## DATA IN THIS EXERCISE
(** If the time of the last refresh of group [x] has changed, a refresh
    of [x] has been asked for, and has returned. *)
Lemma stamp_traced fuel x :
  let changed (m : M unit) (w : World) :=
    last_refresh_time (RGroup x) (world_of (m w))
    <> last_refresh_time (RGroup x) w in
  let done_once (w : World) :=
    exists fuel' w', shape w' = shape w
      /\ returned (Refreshable_refresh fuel' (RGroup x) w') = true in
  (forall g w, changed (Refreshable_refresh fuel (RGroup g)) w ->
     rtc (calls (shape w)) g x /\ done_once w)
  /\ (forall p w, changed (SSMParameter__refresh fuel p) w ->
        exists h, (shape w).1 !! p = Some (Some h)
                  /\ rtc (calls (shape w)) h x /\ done_once w)
  /\ (forall g w, changed (SSMParameterGroup__refresh fuel g) w ->
        exists h, calls (shape w) g h
                  /\ rtc (calls (shape w)) h x /\ done_once w).
Proof.
  intros changed done_once.
  induction fuel as [|fuel (IHr & IHp & IHg)].
  { split; [|split]; intros ? w Hch; unfold changed in Hch; now destruct Hch. }
  split; [|split].
  - intros g w Hch. unfold changed in Hch.
    rewrite refresh_unfold in Hch. unfold concrete_refresh in Hch.
    destruct (decide (x = g)) as [->|Hne].
    + destruct (SSMParameterGroup__refresh fuel g w) as [[] w1|e w1] eqn:Hc.
      * split; [apply rtc_refl|].
        exists (S fuel), w. split; [reflexivity|].
        rewrite refresh_unfold. unfold concrete_refresh. now rewrite Hc.
      * destruct (IHg g w) as (h & Hgh & Hhx & Hdone).
        { unfold changed. now rewrite Hc. }
        split; [eapply rtc_l; eassumption | exact Hdone].
    + destruct (IHg g w) as (h & Hgh & Hhx & Hdone).
      { unfold changed.
        destruct (SSMParameterGroup__refresh fuel g w) as [[] w1|e w1];
          cbn [world_of] in *; [|exact Hch].
        now rewrite last_group_stamp_other in Hch. }
      split; [eapply rtc_l; eassumption | exact Hdone].
  - intros p w Hch. unfold changed in Hch.
    destruct (params w !! p) as [prm|] eqn:Hp.
    + destruct (_group prm) as [h|] eqn:Hg.
      * rewrite (param_refresh_grouped _ _ _ _ _ Hp Hg) in Hch.
        destruct (IHr h w Hch) as (Hhx & Hdone).
        exists h. split; [|now split].
        unfold shape; simpl. now rewrite list_lookup_fmap, Hp, <- Hg.
      * rewrite (param_refresh_alone _ _ _ _ Hp Hg) in Hch.
        now rewrite last_group_fetch in Hch.
    + rewrite (param_refresh_dangling _ _ _ Hp) in Hch. now destruct Hch.
  - intros g w Hch. unfold changed in Hch.
    destruct (groups w !! g) as [grp|] eqn:Hg.
    + rewrite (group_refresh_unfold _ _ _ _ Hg) in Hch.
      destruct (for_each_changed (last_refresh_time (RGroup x))
                  (SSMParameter__refresh fuel) (_parameters grp)
                  (shape_param_refresh fuel) w Hch)
        as (q & w' & Hq & Hs & Hch').
      destruct (IHp q w' Hch') as (h & Hqh & Hhx & fuel' & w2 & Hs2 & Hr).
      rewrite Hs in Hqh, Hhx.
      exists h. split; [|split; [exact Hhx|]].
      * exists (_parameters grp), q. split; [|now split].
        unfold shape; simpl. now rewrite list_lookup_fmap, Hg.
      * exists fuel', w2. split; [congruence | exact Hr].
    + rewrite (group_refresh_dangling _ _ _ Hg) in Hch. now destruct Hch.
Qed.

(** The [_refresh] of a group never moves the group's own time of last
    refresh: that would take a complete refresh of the group within its
    own refresh. *)
Lemma group_refresh_keeps_own_stamp fuel g :
  keeps (last_refresh_time (RGroup g)) (SSMParameterGroup__refresh fuel g).
Proof.
  intros w.
  destruct (decide (last_refresh_time (RGroup g)
                      (world_of (SSMParameterGroup__refresh fuel g w))
                    = last_refresh_time (RGroup g) w)) as [Heq|Hne];
    [exact Heq | exfalso].
  destruct (stamp_traced fuel g) as (_ & _ & Hg).
  destruct (Hg g w Hne) as (h & Hgh & Hhg & fuel' & w' & Hs & Hr).
  now rewrite (cycle_never_returns (shape w) g h Hgh Hhg fuel' w' Hs) in Hr.
Qed.

Lemma concrete_refresh_keeps_own_stamp fuel r :
  keeps (last_refresh_time r) (concrete_refresh fuel r).
Proof.
  destruct r as [p|g]; [|apply group_refresh_keeps_own_stamp].
  intros w. unfold last_refresh_time; simpl.
  pose proof (param_bases_concrete_refresh fuel (RParam p) w) as H.
  simpl in H.
  rewrite <- !list_lookup_fmap. now rewrite H.
Qed.

(** An object whose [_refresh] returns is an object of the store. *)
Lemma concrete_refresh_returned fuel r w :
  returned (concrete_refresh fuel r w) = true ->
  is_Some (base_of r (world_of (concrete_refresh fuel r w))).
Proof.
  intros Hret.
  assert (is_Some (base_of r w)) as [b Hb].
  { destruct fuel as [|fuel]; [now destruct r|].
    destruct r as [p|g]; simpl in *.
    - destruct (params w !! p) eqn:Hp; [now eexists|].
      now rewrite (bind_raise _ _ _ _ _ (the_param_dangling _ _ Hp)) in Hret.
    - destruct (groups w !! g) eqn:Hg; [now eexists|].
      now rewrite (bind_raise _ _ _ _ _ (the_group_dangling _ _ Hg)) in Hret. }
  assert (length (params (world_of (concrete_refresh fuel r w)))
            = length (params w)
          /\ length (groups (world_of (concrete_refresh fuel r w)))
             = length (groups w)) as [Hlp Hlg].
  { assert (shape (world_of (concrete_refresh fuel r w)) = shape w) as Hs.
    { apply keeps_concrete_refresh; try reflexivity.
      - intros p v w0. now apply shape_update_param.
      - intros g t w0. apply (shape_stamp (RGroup g)). }
    unfold shape in Hs. injection Hs as Hs1 Hs2.
    split; [now rewrite <- (length_fmap _group), Hs1, length_fmap
           | now rewrite <- (length_fmap _parameters), Hs2, length_fmap]. }
  destruct r as [p|g]; simpl in *.
  - destruct (params w !! p) as [prm|] eqn:Hp; [|discriminate].
    apply lookup_lt_Some in Hp. rewrite <- Hlp in Hp.
    apply lookup_lt_is_Some in Hp as [prm' ->]. now eexists.
  - destruct (groups w !! g) as [grp|] eqn:Hg; [|discriminate].
    apply lookup_lt_Some in Hg. rewrite <- Hlg in Hg.
    apply lookup_lt_is_Some in Hg as [grp' ->]. now eexists.
Qed.

(** C7: [refresh()] records the current time as the time of last refresh
    exactly when the object's [_refresh] returns, the time being read once
    it has; when [_refresh] raises, [refresh()] raises the same error in
    the world [_refresh] left, and the time of last refresh of the object
    is what it was before the call. *)
Theorem refresh_stamps_when_fetch_returns (fuel : nat) (r : Ref) (w : World) :
  match concrete_refresh fuel r w with
  | Ok _ w' =>
      Refreshable_refresh (S fuel) r w =
        Ok tt (set_last_refresh_time r (utcnow w') w')
      /\ last_refresh_time r (set_last_refresh_time r (utcnow w') w')
         = Some (utcnow w')
  | Raise e w' =>
      Refreshable_refresh (S fuel) r w = Raise e w'
      /\ last_refresh_time r w' = last_refresh_time r w
  end.
Proof.
  rewrite refresh_unfold.
  pose proof (concrete_refresh_keeps_own_stamp fuel r w) as Hkeep.
  pose proof (concrete_refresh_returned fuel r w) as Hvalid.
  destruct (concrete_refresh fuel r w) as [[] w'|e w']; simpl in *.
  - split; [reflexivity|]. apply last_stamped. now apply Hvalid.
  - now split.
Qed.

(** * Further properties *)

(** ** The client *)

(** X1: in an interpreter where no client is built yet and a factory is
    set, a first [get_ssm_client()] calls the factory, keeps the client and
    answers [None]; a second one answers the kept client, and the factory
    has been called once. *)
Theorem client_built_on_first_call (w : World) (c : Client) :
  _SSM_CLIENT w = None -> SSM_CLIENT_FACTORY w = Some c ->
  (do a <- SSMParameter_get_ssm_client false;
   do b <- SSMParameter_get_ssm_client false;
   ret (a, b)) w
  = Ok (None, Some c) (with_client (Some c) (record EvFactory w)).
Proof.
  intros Hc Hf.
  assert (SSMParameter_get_ssm_client false w =
          Ok None (with_client (Some c) (record EvFactory w))) as H1.
  { unfold SSMParameter_get_ssm_client, bind, get. rewrite Hc.
    unfold build_client, bind, get. now rewrite Hf. }
  rewrite (bind_ok _ _ _ _ _ H1).
  now rewrite (bind_ok _ _ _ _ _
                 (get_ssm_client_built
                    (with_client (Some c) (record EvFactory w)) c eq_refl)).
Qed.

Lemma client_built_on_first_call_witness :
  let w := fresh (Some failing_client) in
  (do a <- SSMParameter_get_ssm_client false;
   do b <- SSMParameter_get_ssm_client false;
   ret (a, b)) w
  = Ok (None, Some failing_client)
       (with_client (Some failing_client) (record EvFactory w)).
Proof.
  exact (client_built_on_first_call (fresh (Some failing_client))
           failing_client eq_refl eq_refl).
Defined.

(** X2: [get_ssm_client] answers a client only when one was built before
    the call and [refresh] is false, and then it changes nothing; in
    particular [get_ssm_client(refresh=True)] never answers a client. *)
Theorem client_answered_only_if_built (refresh : bool) (w w' : World)
    (cl : Client) :
  SSMParameter_get_ssm_client refresh w = Ok (Some cl) w' ->
  refresh = false /\ _SSM_CLIENT w = Some cl /\ w' = w.
Proof.
  unfold SSMParameter_get_ssm_client, bind, get.
  assert (forall w0, build_client w0 <> Ok (Some cl) w') as Hb.
  { intros w0. unfold build_client, bind, get, modify, ret, raise.
    destruct (SSM_CLIENT_FACTORY w0); [discriminate|].
    destruct (boto3 w0); discriminate. }
  destruct (_SSM_CLIENT w) as [c|]; [|intros H; now apply Hb in H].
  destruct refresh; simpl; [intros H; now apply Hb in H|].
  unfold ret. now intros [= -> ->].
Qed.

Lemma client_answered_only_if_built_witness :
  SSMParameter_get_ssm_client false world_up
    = Ok (Some (flat_client (PStr "s3cret"))) world_up
  /\ _SSM_CLIENT world_up = Some (flat_client (PStr "s3cret")).
Proof.
  split; [reflexivity|].
  exact (proj1 (proj2 (client_answered_only_if_built false world_up world_up
                         (flat_client (PStr "s3cret")) eq_refl))).
Defined.
(* ===== verification/Prelude.v ===== *)
(** * relay-core: a verification development

    relay-core runs workflows on Kubernetes.  A workflow file is decoded and mapped to a
    workflow run, a tenant and webhook triggers; controllers reconcile these objects; the
    pods of a step ask a metadata service for what the step may know.  The expressions of
    a workflow (parameters, secrets, outputs, function calls) are evaluated twice: by the
    controller, as far as it can, when the run is configured, and by the metadata service
    when a step asks.  This development models that path in Rocq, file by file, and proves
    what makes it correct.  Paths below are relative to src/.

    ** Conventions

    A Go function that returns a value and an error is a function to [outcome E A], whose
    third constructor is a run-time panic; one that acts on a store, a server or a cluster
    is an [effect E W A] on a world [W].  A map is a [gmap], so that the order of a [range]
    is not part of it: where the order can be seen it is an argument ([GoRuntime]), with
    the laws the language documents.  Strings are byte strings.  Constructors and fields
    have the names of the code; a definition that needs another name (Go has methods, Rocq
    has not) is named after its receiver.  Code of third parties (the clients of Kubernetes
    and Vault, encoding/json, yaml.v3, JWT signing, markdown) is a parameter: a class or a
    record of functions, whose laws, where a theorem needs them, are those the code relies
    on, and are instantiated by concrete functions in the files named Sample*.

    ** The language of expressions (pkg/expr)

    - Prelude, GoStd, GoStrings: outcomes and effects, orders of maps and sets, sorting;
      strings, paths, hexadecimal and SHA-1.  Values, Errors: the dynamic values and the
      error types.  Transfer: base64, UTF-8 validity and the transfer encoding.
    - Unresolvable (evaluate/result.go), Fn (fn, fnlib, convert), Resolve (resolve), Evaluate
      (evaluate.go, option.go, scoped.go), ResultMapper (resultmapper.go, result_json.go),
      Yaml (parse).
    - EvaluateTheory has the recursive equation of the evaluator; Denote a specification
      without fuel, depth or order, which the evaluator refines ([evaluate_all_denotes]);
      Staging, Determinism and Failures show that evaluating in two stages is evaluating
      once, where what the first resolves is data to the second ([stages_compose]), that no
      order of the runtime shows in the result ([evaluate_deterministic]), that the default functions neither panic nor produce a
      value of an unsupported type ([evaluate_no_panic_default]) and where an error comes
      from ([evaluate_error_located]).  Query (select.go, pkg/util/jsonpath, the visitor of
      the vendored jsonpath): a query evaluates what its path visits; where the path meets
      no reference, the result is the child of the evaluated tree ([path_query_projects]).
      YamlTheory and YamlProperties: the rewriting of tags
      ends on acyclic documents and leaves no custom tag.
    - The evaluator calls functions of values.  Merge has the one function of the library
      that changes its arguments (fnlib/merge.go) in memory, where maps are shared:
      [merge_unshared] refines its function of values, [Fn.mergedDescriptor], for arguments
      whose maps nobody else holds; [merge_changes_argument] and [merge_of_itself] show what
      sharing does.  Theorems on evaluations with the library that this would falsify have
      the condition [owned_merges] (Staging): what the arguments of merge take from
      resolvers, or leave of the tree, has no maps.

    ** Actions and managers (pkg/model, pkg/manager)

    - Model: actions (a step of a run, a trigger), their hashes, scripts, the interfaces of
      the managers.  ManagersMemory has the contract a getter and a setter keep, a class,
      and its instances in memory; those of ConfigMaps are instances as well; Metadata (vault,
      builder, reject, resolve, api) models the others.
    - ConfigMapTheory: writes through an API server with optimistic
      concurrency, under any writes of others; ManagerProperties: a successful write changes
      one entry of what is stored ([configmap_set_atomic]), ends
      ([configmap_set_terminates]), and the managers answer as an abstract map of slots
      ([configmap_refines_store]).

    ** The metadata service (pkg/authenticate, pkg/metadataapi)

    - Authenticate, AuthKubernetes, AuthService, AuthIssue: from the pod of a request to a
      token, to claims, to the managers of the request; and how the controllers issue the
      tokens (AnnotateStepToken, AnnotateTriggerToken in pkg/obj; structured hashes of
      pkg/util/hashutil).  AuthTheory
      and AuthProperties: a request that is accepted acts as the action
      its pod was annotated with ([pod_request_authenticated]).
    - MetadataApi: one function per handler of server/api, from the request to the list of
      the responses it writes.  APIErrors (pkg/metadataapi/errors, the vendored errawr and
      httputil): the errors of the API, and the status, header fields and bytes of every
      answer ([answer_sent]); a client learns of an inner error no more than its type
      ([internal_errors_hidden]).
    - MetadataServer (server.go, api/server.go, middleware; the matching of the vendored
      gorilla/mux): from a request to a handler.  [server_dispatch]: the routers are a
      table.  Only an authenticated request is answered by the API
      ([requests_authenticated]), at an address no client can forge past the trusted
      proxies ([forwarded_address]), for the names its path has ([names_reach_handlers]).
    - Service (opt/config.go, pkg/util/lifecycleutil, the vendored viper and lifecycle): the
      configuration from the environment, with the clients that are made of it, and the
      listener, a step relation that ends once the process is told to
      ([graceful_shutdown]).
    - SampleMetadata (opt/sample.go, pkg/metadataapi/sample): the metadata
      service without a cluster, over configuration files.  [sample_step_served]: a request
      with the token that was generated for a step reads what the files say of it.

    ** The controllers (pkg/obj, pkg/workflow, pkg/reconciler, pkg/errmark)

    - ObjUtil (util.go, finalizer.go, status.go): annotations, labels, owners, finalizers,
      conditions.  KubeObjects (obj.go, namespace.go, secret.go, limitrange.go, and the
      dependencies of util.go): objects that are loaded, persisted and deleted through a
      client, and the loaders of the controllers.
    - Graph (the vendored horsehead graph) and RunStatus (workflowrun.go): the status of a
      run from its pipeline run, with the steps that will never run marked as skipped along
      the dependencies.  RunStatusProperties: the traversal ends, and a step is skipped exactly when a failed or skipped step precedes it
      ([skipped_steps]).
    - RunConfig (configmap.go): the ConfigMaps of runs and triggers.  [run_spec_served]
      composes the controller, the storage and the metadata service: a step is served what
      evaluating its specification gives, if what functions return in the first evaluation
      is data to the second ([unmarshaled_reference] shows what jsonUnmarshal can return).
    - Workflow (pkg/workflow/types/v1): the types, the decoder, the three
      mappers.  WorkflowJSON (types.go, pkg/expr/serialize, unstructured_types.go): steps,
      sources and trees as JSON, which reads back ([json_step_roundtrip]).
      [approval_required] follows the condition of an approval step from the file
      to the answer of the metadata service.
    - ErrMark (pkg/errmark, pkg/reconciler/filter): marks of errors and the filters of
      reconcilers.  NetworkPolicy (networkpolicy.go): the policies, whose meaning is that
      documented by Kubernetes ([workload_isolated]).
    - TenantDeps (tenant.go, tenantdeps.go), TenantReconcile (pkg/reconciler/tenant): what
      a tenant depends on, its status, and the whole of a reconciliation.  TenantTheory and
      TenantProperties: a reconciliation removes only a namespace of the tenant's own
      ([tenant_namespaces_safe]), and what makes a tenant ready ([tenant_ready]).
      Invariants composes what calls keep along a reconciliation.
    - RunObjects (serviceaccount.go, role.go, rolebinding.go, util/retry) has the kinds of
      objects and one client for all of them; RunDeps (workflowrundeps.go) what a run
      depends on; Pipeline (task.go, condition.go, pipeline.go, pipelinerun.go) the objects
      of Tekton; RunReconcile (pkg/reconciler/workflow) the reconciliation.  ServerTheory
      has the laws of an API server, a class; RunTheory and PipelineTheory follow what is
      written, against these laws, and SampleServer is an instance.
      RunReconcileProperties: what a run is on the server once it was reconciled
      ([run_reconciled]), what happens before its namespace is there
      ([run_awaits_namespace]), and the wait for the token of an account
      ([account_token_awaited]).
    - TriggerDeps (webhooktriggerdeps.go), TriggerReconcile (knativeservice.go,
      webhooktrigger.go, pkg/reconciler/trigger): webhook triggers, with
      their own objects, the Knative service that answers them and their status.
      TriggerProperties: a reconciliation removes only a ConfigMap of the trigger's own, and
      not the current one of a trigger that stays ([trigger_maps_safe]); what the status
      says of the service ([trigger_status_spec]); the token of a trigger, which does not
      expire, is issued again when its subject, domain, tenant, Vault paths or event sink
      change ([trigger_token_rotates]), and not when other claims do.
    - EventHandlers (pkg/controller/handler): which requests the events of watched objects
      add.  WorkQueue (the vendored workqueue and controller): the queue of requests and its
      workers, a step relation in which everything else acts at any time; no request is
      reconciled twice at a time, and none starves ([workers_exclusive_fair]).
    - Controllers (pkg/controller, and the vendored handlers): what each controller watches
      and how its reconciler is filtered.  From a change to the reconciliation that settles
      it: [tenant_changes_settle], [trigger_changes_settle], [pipeline_events_settle].
    - Metrics (cmd/relay-metrics): how many runs are pending, or have no status, and how
      long ago the oldest was created ([metrics_published]).
    - ApiTypes (pkg/apis, with the types of the libraries they contain): the types as Go has
      them in memory and the generated functions that copy them.  The controllers change
      copies of what their cache shares: a copy is alike and shares nothing
      ([copies_independent]).
    - Commands (cmd, pkg/config, pkg/dependency): the flags and the environment of the
      programs, the dependencies, reconcilers and the issuer of the operator, the
      authenticator and the options of the metadata service.  [issued_token_accepted]
      follows a token from the operator that issues it to the service that accepts it.

    ** Pods (pkg/admission, pkg/entrypoint)

    - Admission: the two webhooks that change the pods of tenants.  The
      tools are mounted where they are asked for and nothing else changes
      ([tools_injected]); the webhooks commute and are idempotent ([webhooks_settle]).
    - Entrypoint (pkg/entrypoint, cmd/relay-runtime-tools): the wrapping of a command and
      the program that runs it.  [entrypoint_runs_command]: what is wrapped is what runs,
      and the exit code is its own; signals are forwarded in the order of arrival, without
      those that find the channel full.

    ** Fuel

    Functions whose recursion is not structural take fuel.  [evaluate] uses a unit per level
    of the tree and starts with the depth of the tree; [evaluate_unfold] shows that this is
    enough, and that no result depends on more.  The work list of YAML nodes has the weight
    of the document ([yaml_terminates] shows that an acyclic document needs no more; a
    cyclic one never ends in the code).  [MutateConfigMap] has a number of rounds, and
    [configmap_set_terminates] bounds those it needs by the writes of others to come.  The
    traversal of a graph has one unit per vertex and is shown to end.  [Retry] has the number
    of rounds its deadline leaves, of which [account_token_awaited] assumes no more than it
    needs.

    ** What the model leaves out

    - A handler or a controller reads the managers while it evaluates; the model evaluates
      against one state of them.  An evaluation works on values: that merge changes maps
      which others hold is shown in Merge, and not followed through an evaluation, so that
      theorems on evaluations hold of the code where merge is called on maps that the
      evaluation has to itself.  JSON field names are matched exactly; Go also accepts other
      capitalisations.  Contexts, deadlines, logging and metrics are left out.
    - A client of Kubernetes is a sequence of calls on a world: the theorems on tenants
      assume that nobody else writes to the namespaces during a reconciliation, those on
      runs that nobody else writes to the objects of the run but to its accounts, and say
      so in the laws of the client; those on ConfigMaps and on tokens do not.  The tokens of
      a reconciliation are issued at one reading of the clock; a run without steps and the
      metrics read it each time the code does.
    - Not modelled: the parsers of queries (gval, jsonpath: parameters) and the decoding
      into Go types (mapstructure); the YAML marshalling of workflows; their JSON schema,
      whose library is a parameter; the metrics of the operator; the helpers of tests.
      Processes, the encoding of pods, and the YAML and markdown libraries are parameters. *)
From stdpp Require Export base tactics option list gmap strings sorting.
From Stdlib Require Export Ascii ZArith.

## EXERCISE DIRECTIONS
When a line in the material above contains the word "Hret", copy that line out.

## SOLUTION TO THE EXERCISE
  intros Hret.
      now rewrite (bind_raise _ _ _ _ _ (the_param_dangling _ _ Hp)) in Hret.
      now rewrite (bind_raise _ _ _ _ _ (the_group_dangling _ _ Hg)) in Hret. }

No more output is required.